Теперь к ним прибавилась могила его новорожденного сына, Джонатана Рэндалла Клейтона.

Сердце Рэнда сжалось от боли, когда он прочел надпись на гранитной плите детской могилки: «Любимому сыну от папы и мамы, герцога и герцогини Белдон». На глаза Рэнда навернулись слезы, и он испугался, что сейчас заплачет. Усилием воли ему удалось сдержаться.

Рядом стояла Кейт и смотрела на холмик из черной влажной земли. Она не плакала. Слез больше не было. Она выплакала их все до похорон. Холодный ветер пытался сорвать у нее с головы жесткую черную шляпку, теребил юбки черного траурного платья, но она этого не замечала. Казалось, она не чувствовала ничего: ни ветра, ни холода. Она не отрываясь смотрела на могилу, и Рэнд остро ощущал тяжесть ее горя.

Оно усиливало его собственное, и, наконец, выдерживать его уже не было сил. Рэнд скорбел не только по умершему сыну, но и по Кейт. Каждая ее слезинка вызывала нестерпимую боль в его сердце.

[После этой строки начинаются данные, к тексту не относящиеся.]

(* ===== verification/OrdMap.v ===== *)
(** * Ordered maps

    Rust's [BTreeMap<K, V>] as a list of entries sorted strictly by the key's
    [Ord]. The order is a typeclass, because an [Ord] need not see every field of
    its key: two keys can compare [Equal] and differ. As in Rust, inserting at an
    equal key keeps the stored key and replaces the value. *)

From S2P Require Import Prelude.

(** Rust's [Ord], with the laws [std] requires of it. *)
Class RustOrd (K : Type) := cmp : K -> K -> comparison.
#[global] Hint Mode RustOrd ! : typeclass_instances.

Class RustOrdLaws (K : Type) `{RustOrd K} : Prop := {
  cmp_refl : forall x : K, cmp x x = Eq;
  cmp_opp : forall x y : K, cmp y x = CompOpp (cmp x y);
  cmp_eq_compat : forall x y z : K, cmp x y = Eq -> cmp x z = cmp y z;
  cmp_lt_trans : forall x y z : K, cmp x y = Lt -> cmp y z = Lt -> cmp x z = Lt;
}.

Section OrdMap.
Context {K V : Type} `{RustOrdLaws K}.

Abbreviation map := (list (K * V)).

Definition key_lt (p q : K * V) : Prop := cmp p.1 q.1 = Lt.

Definition om_sorted (m : map) : Prop := StronglySorted key_lt m.

(** [BTreeMap::get_key_value]. *)
Fixpoint om_get_kv (k : K) (m : map) : option (K * V) :=
  match m with
  | [] => None
  | (k', v) :: m' =>
      match cmp k k' with
      | Eq => Some (k', v)
      | _ => om_get_kv k m'
      end
  end.

(** [BTreeMap::get]. *)
Definition om_get (k : K) (m : map) : option V := snd <$> om_get_kv k m.

(** [BTreeMap::insert]. *)
Fixpoint om_insert (k : K) (v : V) (m : map) : map :=
  match m with
  | [] => [(k, v)]
  | (k', v') :: m' =>
      match cmp k k' with
      | Lt => (k, v) :: (k', v') :: m'
      | Eq => (k', v) :: m'
      | Gt => (k', v') :: om_insert k v m'
      end
  end.

(** [BTreeMap::remove]: the removed value and the rest. *)
Fixpoint om_remove (k : K) (m : map) : option V * map :=
  match m with
  | [] => (None, [])
  | (k', v') :: m' =>
      match cmp k k' with
      | Eq => (Some v', m')
      | _ => let '(r, m'') := om_remove k m' in (r, (k', v') :: m'')
      end
  end.

(** [BTreeMap::get_mut] followed by a write through the reference. *)
Fixpoint om_alter (f : V -> V) (k : K) (m : map) : map :=
  match m with
  | [] => []
  | (k', v') :: m' =>
      match cmp k k' with
      | Eq => (k', f v') :: m'
      | _ => (k', v') :: om_alter f k m'
      end
  end.

(** ** Order lemmas *)

Lemma cmp_eq_sym (x y : K) : cmp x y = Eq -> cmp y x = Eq.
Proof. intros E. by rewrite cmp_opp, E. Qed.

Lemma cmp_gt_lt (x y : K) : cmp x y = Gt -> cmp y x = Lt.
Proof. intros E. by rewrite cmp_opp, E. Qed.

Lemma cmp_lt_eq_r (x y z : K) : cmp x y = Lt -> cmp y z = Eq -> cmp x z = Lt.
Proof.
  intros H1 H2. rewrite cmp_opp, <- (cmp_eq_compat y z x) by done.
  by rewrite (cmp_opp x y), H1.
Qed.

Lemma key_lt_irrefl (p q : K * V) : cmp (p.1) (q.1) = Eq -> ~ key_lt p q.
Proof. unfold key_lt. intros ->. done. Qed.

Lemma om_sorted_cons k v (m : map) :
  om_sorted ((k, v) :: m) <-> om_sorted m /\ Forall (fun p => cmp k p.1 = Lt) m.
Proof.
  unfold om_sorted. split.
  - intros Hs. by apply StronglySorted_inv in Hs.
  - intros [? ?]. by constructor.
Qed.

(** ** Membership *)

Lemma om_get_kv_elem k m p : om_get_kv k m = Some p -> p ∈ m /\ cmp k p.1 = Eq.
Proof.
  induction m as [|[k' v'] m IH]; cbn; [done|].
  destruct (cmp k k') eqn:E; intros Hp; simplify_eq; [set_solver| |];
    apply IH in Hp as [? ?]; set_solver.
Qed.

Lemma om_elem_get_kv k m p :
  om_sorted m -> p ∈ m -> cmp k p.1 = Eq -> om_get_kv k m = Some p.
Proof.
  induction m as [|[k' v'] m IH]; [set_solver|]. rewrite om_sorted_cons.
  intros [Hs Hf] Hp Heq. cbn. apply elem_of_cons in Hp as [->|Hp].
  - cbn in Heq. by rewrite Heq.
  - rewrite Forall_forall in Hf. pose proof (Hf _ Hp) as Hlt.
    rewrite (cmp_opp k' k), (cmp_lt_eq_r _ _ _ Hlt (cmp_eq_sym _ _ Heq)). cbn. by apply IH.
Qed.

Lemma om_elem_unique m p q :
  om_sorted m -> p ∈ m -> q ∈ m -> cmp (p.1) (q.1) = Eq -> p = q.
Proof.
  intros Hs Hp Hq E.
  pose proof (om_elem_get_kv (p.1) m p Hs Hp (cmp_refl _)).
  pose proof (om_elem_get_kv (p.1) m q Hs Hq E). congruence.
Qed.

Lemma om_get_kv_None k m : om_get_kv k m = None -> forall p, p ∈ m -> cmp k p.1 <> Eq.
Proof.
  induction m as [|[k' v'] m IH]; cbn; [set_solver|].
  intros Hn p Hp. apply elem_of_cons in Hp as [->|Hp].
  - cbn. by destruct (cmp k k').
  - destruct (cmp k k'); [done| |]; by apply IH.
Qed.

Lemma om_insert_elem_fresh k v m p :
  om_get_kv k m = None -> p ∈ om_insert k v m <-> p = (k, v) \/ p ∈ m.
Proof.
  induction m as [|[k' v'] m IH]; cbn; [set_solver|].
  destruct (cmp k k') eqn:E; intros Hn; [done|set_solver|].
  rewrite !elem_of_cons, IH by done. tauto.
Qed.

Lemma om_insert_length_fresh k v m :
  om_get_kv k m = None -> length (om_insert k v m) = S (length m).
Proof.
  induction m as [|[k' v'] m IH]; cbn; [done|].
  destruct (cmp k k') eqn:E; intros Hn; [done|done|]. cbn. by rewrite IH.
Qed.

Lemma om_insert_sorted k v m : om_sorted m -> om_sorted (om_insert k v m).
Proof.
  induction m as [|[k' v'] m IH]; cbn; [intros; repeat constructor|].
  rewrite om_sorted_cons. intros [Hs Hf]. destruct (cmp k k') eqn:E.
  - rewrite om_sorted_cons. done.
  - rewrite !om_sorted_cons. split; [done|]. constructor; [done|].
    eapply Forall_impl; [done|]. cbn. intros p Hp. by eapply cmp_lt_trans.
  - rewrite om_sorted_cons. split; [by apply IH|].
    assert (Hlt : cmp k' k = Lt) by (by apply cmp_gt_lt).
    clear IH Hs. induction m as [|[k2 v2] m IH]; cbn; [by repeat constructor|].
    inversion Hf; subst. destruct (cmp k k2) eqn:E2; repeat (constructor; cbn); try done.
    by apply IH.
Qed.

Lemma om_remove_None k m : om_sorted m -> om_get_kv k m = None -> om_remove k m = (None, m).
Proof.
  induction m as [|[k' v'] m IH]; cbn; [done|]. rewrite om_sorted_cons. intros [Hs _].
  destruct (cmp k k'); [done| |]; intros Hn; by rewrite IH.
Qed.

Lemma om_remove_fst k m : fst (om_remove k m) = om_get k m.
Proof.
  unfold om_get. induction m as [|[k' v'] m IH]; cbn; [done|].
  destruct (cmp k k'); [done| |]; destruct (om_remove k m); cbn in *; done.
Qed.

Lemma om_remove_elem k m p :
  om_sorted m -> p ∈ snd (om_remove k m) <-> p ∈ m /\ cmp k p.1 <> Eq.
Proof.
  induction m as [|[k' v'] m IH]; cbn; [set_solver|]. rewrite om_sorted_cons.
  intros [Hs Hf]. destruct (cmp k k') eqn:E.
  - cbn. rewrite elem_of_cons. split; [|intros [[->|?] Hn]; [by cbn in Hn|done]].
    intros Hp. split; [by right|]. rewrite Forall_forall in Hf.
    rewrite (cmp_eq_compat _ _ _ E), (Hf _ Hp). done.
  - destruct (om_remove k m) as [r m'']. cbn in *. rewrite !elem_of_cons, IH by done.
    split; [intros [->|[? ?]]; cbn; rewrite ?E; auto|tauto].
  - destruct (om_remove k m) as [r m'']. cbn in *. rewrite !elem_of_cons, IH by done.
    split; [intros [->|[? ?]]; cbn; rewrite ?E; auto|tauto].
Qed.

Lemma om_remove_Forall (P : K * V -> Prop) k m :
  Forall P m -> Forall P (snd (om_remove k m)).
Proof.
  induction 1 as [|[k' v'] m Hp Hf IH]; cbn; [done|].
  destruct (cmp k k') eqn:E; [done| |];
    destruct (om_remove k m) as [r m'']; cbn in *; by constructor.
Qed.

Lemma om_remove_sorted k m : om_sorted m -> om_sorted (snd (om_remove k m)).
Proof.
  induction m as [|[k' v'] m IH]; cbn; [done|]. rewrite om_sorted_cons. intros [Hs Hf].
  apply (om_remove_Forall _ k) in Hf.
  destruct (cmp k k') eqn:E; [done| |]; destruct (om_remove k m) as [r m''] eqn:Er; cbn in *;
    rewrite om_sorted_cons; (split; [by apply IH|done]).
Qed.

(** Removing the greatest key. *)
Lemma om_remove_last k v m : om_sorted (m ++ [(k, v)]) -> om_remove k (m ++ [(k, v)]) = (Some v, m).
Proof.
  induction m as [|[k' v'] m IH]; cbn [app om_remove]; [by rewrite cmp_refl|].
  rewrite om_sorted_cons. intros [Hs Hf]. rewrite IH by done. rewrite Forall_forall in Hf.
  specialize (Hf (k, v) ltac:(apply elem_of_app; right; by left)). cbn in Hf.
  by rewrite cmp_opp, Hf.
Qed.

Lemma om_remove_length k m v :
  fst (om_remove k m) = Some v -> length m = S (length (snd (om_remove k m))).
Proof.
  induction m as [|[k' v'] m IH]; cbn; [done|].
  destruct (cmp k k') eqn:E; [done| |]; destruct (om_remove k m) as [r m''] eqn:Er; cbn in *;
    intros Hr; by rewrite (IH Hr).
Qed.

Lemma om_alter_keys f k m : (om_alter f k m).*1 = m.*1.
Proof.
  induction m as [|[k' v'] m IH]; cbn; [done|].
  destruct (cmp k k'); cbn; by rewrite ?IH.
Qed.

Lemma om_alter_elem f k m k' v' :
  om_sorted m ->
  (k', v') ∈ om_alter f k m <->
  exists v, (k', v) ∈ m /\ v' = match cmp k k' with Eq => f v | _ => v end.
Proof.
  induction m as [|[k1 v1] m IH]; cbn; [intros; split; [set_solver|intros (?&?&?); set_solver]|].
  rewrite om_sorted_cons. intros [Hs Hf]. rewrite Forall_forall in Hf.
  assert (Hm : cmp k k1 <> Eq -> (k', v') ∈ (k1, v1) :: om_alter f k m <->
      exists v, (k', v) ∈ (k1, v1) :: m /\ v' = match cmp k k' with Eq => f v | _ => v end).
  { intros Hne. rewrite elem_of_cons, IH by done. split.
    - intros [[= -> ->]|(v & Hv & ->)]; [|exists v; set_solver].
      exists v1. split; [set_solver|]. by destruct (cmp k k1).
    - intros (v & [[= -> ->]|Hv]%elem_of_cons & ->); [|right; eauto].
      left. by destruct (cmp k k1). }
  destruct (cmp k k1) eqn:E; [|by apply Hm|by apply Hm].
  rewrite elem_of_cons. split.
  - intros [[= -> ->]|Hin]; [exists v1; rewrite E; set_solver|].
    exists v'. split; [set_solver|]. specialize (Hf _ Hin). cbn in Hf.
    by rewrite (cmp_eq_compat _ _ _ E), Hf.
  - intros (v & [[= -> ->]|Hv]%elem_of_cons & ->); [left; by rewrite E|right].
    specialize (Hf _ Hv). cbn in Hf. by rewrite (cmp_eq_compat _ _ _ E), Hf.
Qed.

Lemma om_alter_sorted f k m : om_sorted m -> om_sorted (om_alter f k m).
Proof.
  induction m as [|[k' v'] m IH]; cbn; [done|]. rewrite om_sorted_cons. intros [Hs Hf].
  assert (Hf' : Forall (fun p : K * V => cmp k' p.1 = Lt) (om_alter f k m)).
  { apply (Forall_fmap fst (fun x => cmp k' x = Lt)). rewrite om_alter_keys.
    by apply Forall_fmap. }
  destruct (cmp k k'); rewrite om_sorted_cons; [done| |]; (split; [by apply IH|done]).
Qed.

End OrdMap.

Рэнд знал, что Кейт винит во всем себя.

«Должно быть, это случилось из-за того, что я упала, – говорила она Рэнду. – В тот день на острове... Я не должна была идти собирать виноград».

«Ты ни в чем не виновата, – ласково успокаивал ее Рэнд, хотя временами ему хотелось обвинить ее, вылить свой гнев еще на кого-то, помимо Господа. – Иногда такое случается. Такова жизнь».

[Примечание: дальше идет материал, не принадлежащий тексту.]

Lemma pool_insert_ok p w u :
  pool_ok p -> by_id p !! tw_tx_id w = None -> tx_id_of (tx u) = tw_tx_id w ->
  pool_ok (pool_insert w u (inputs (tx u)) (output_boxes (tx u)) p).
Proof.
  intros Hok Hn Ht.
  pose proof (fun w' u' => pool_insert_elem p w u (inputs (tx u)) (output_boxes (tx u)) w' u' Hok Hn) as He.
  assert (Hne : forall w' u', (w', u') ∈ ordered p -> tw_tx_id w <> tw_tx_id w').
  { intros w' u' Hin Heq. destruct (ok_entry _ Hok _ _ Hin) as [Hb _]. congruence. }
  split.
  - by apply om_insert_sorted, ok_sorted.
  - intros w' u' [[-> ->]|Hin]%He; cbn; [by rewrite lookup_insert_eq|].
    destruct (ok_entry _ Hok _ _ Hin). rewrite lookup_insert_ne; eauto.
  - intros t w' Hb. cbn in Hb. apply lookup_insert_Some in Hb as [[<- <-]|[Hk Hb]].
    + split; [done|]. exists u. apply He. by left.
    + destruct (ok_by_id _ Hok _ _ Hb) as [? [u' Hu']]. split; [done|]. exists u'. apply He. by right.
  - intros w' u' [[-> ->]|Hin]%He; cbn; [by rewrite lookup_insert_eq|].
    rewrite lookup_insert_ne by eauto. by apply (ok_index_in _ Hok).
  - intros t b Hb. cbn in *. apply lookup_insert_Some in Hb as [[<- _]|[Hk Hb]].
    + rewrite lookup_insert_eq. eauto.
    + rewrite lookup_insert_ne by done. by eapply (ok_index_dom _ Hok).
  - intros i w'. cbn. rewrite fill_lookup. destruct (decide (i ∈ inputs (tx u))).
    + intros [= <-]. exists u. split; [apply He; by left|done].
    + intros (u' & Hu' & Hi)%(ok_input _ Hok). exists u'. split; [apply He; by right|done].
  - intros o w' b Hb. cbn in Hb. apply fill_pair_lookup in Hb as [[-> Hb]|Hb].
    + exists u. split; [apply He; by left|done].
    + apply (ok_output _ Hok) in Hb as (u' & Hu' & Hi). exists u'. split; [apply He; by right|done].
Qed.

«Может быть, Господь наказывает нас. Как Адама и Еву. Может, это плата за наши грехи».

Рэнд пытался спорить, пытался убедить ее в том, что это неправда, но она его не слушала.

Викарий закончил службу, и маленькая группа присутствующих на похоронах – Николас и Элизабет, Мэгги и Эндрю, несколько знакомых из соседних поместий – начала спускаться с холма. Кейтлин шла рядом с Рэндом, стараясь не дотрагиваться до него.

С этого дня она все больше отдалялась от него. Рэнд замечал это и злился, но ничего не мог поделать, чувствуя себя абсолютно беспомощным, не способным владеть ситуацией.

С каждым прожитым днем боль утраты не становилась менее острой. Она терзала Рэнду душу, но он понимал также и то, что Кейт приходится еще хуже.

Наступили праздничные дни, но в Белдон-Холле даже не вспоминали о новогодних праздниках. Не было там ни рождественской елки, ни большого полена, которое по традиции положено сжигать на святки, ни подарков ко дню крещения. Кейтлин бы этого не позволила, а Рэнд и думать не смел поступить вопреки ее желанию, особенно когда она смотрела на него своими огромными печальными зелеными глазами, в которых, казалось, навсегда застыли слезы.

День проходил за днем, а пропасть между ними становилась все глубже. Сердце Рэнда разрывалось от боли, которую он, как ни старался, не мог победить. Никогда еще он не встречался с таким грозным противником. Рэнд чувствовал, что он стал блеклой тенью себя прежнего – сильного, решительного, – и ненавидел себя за это.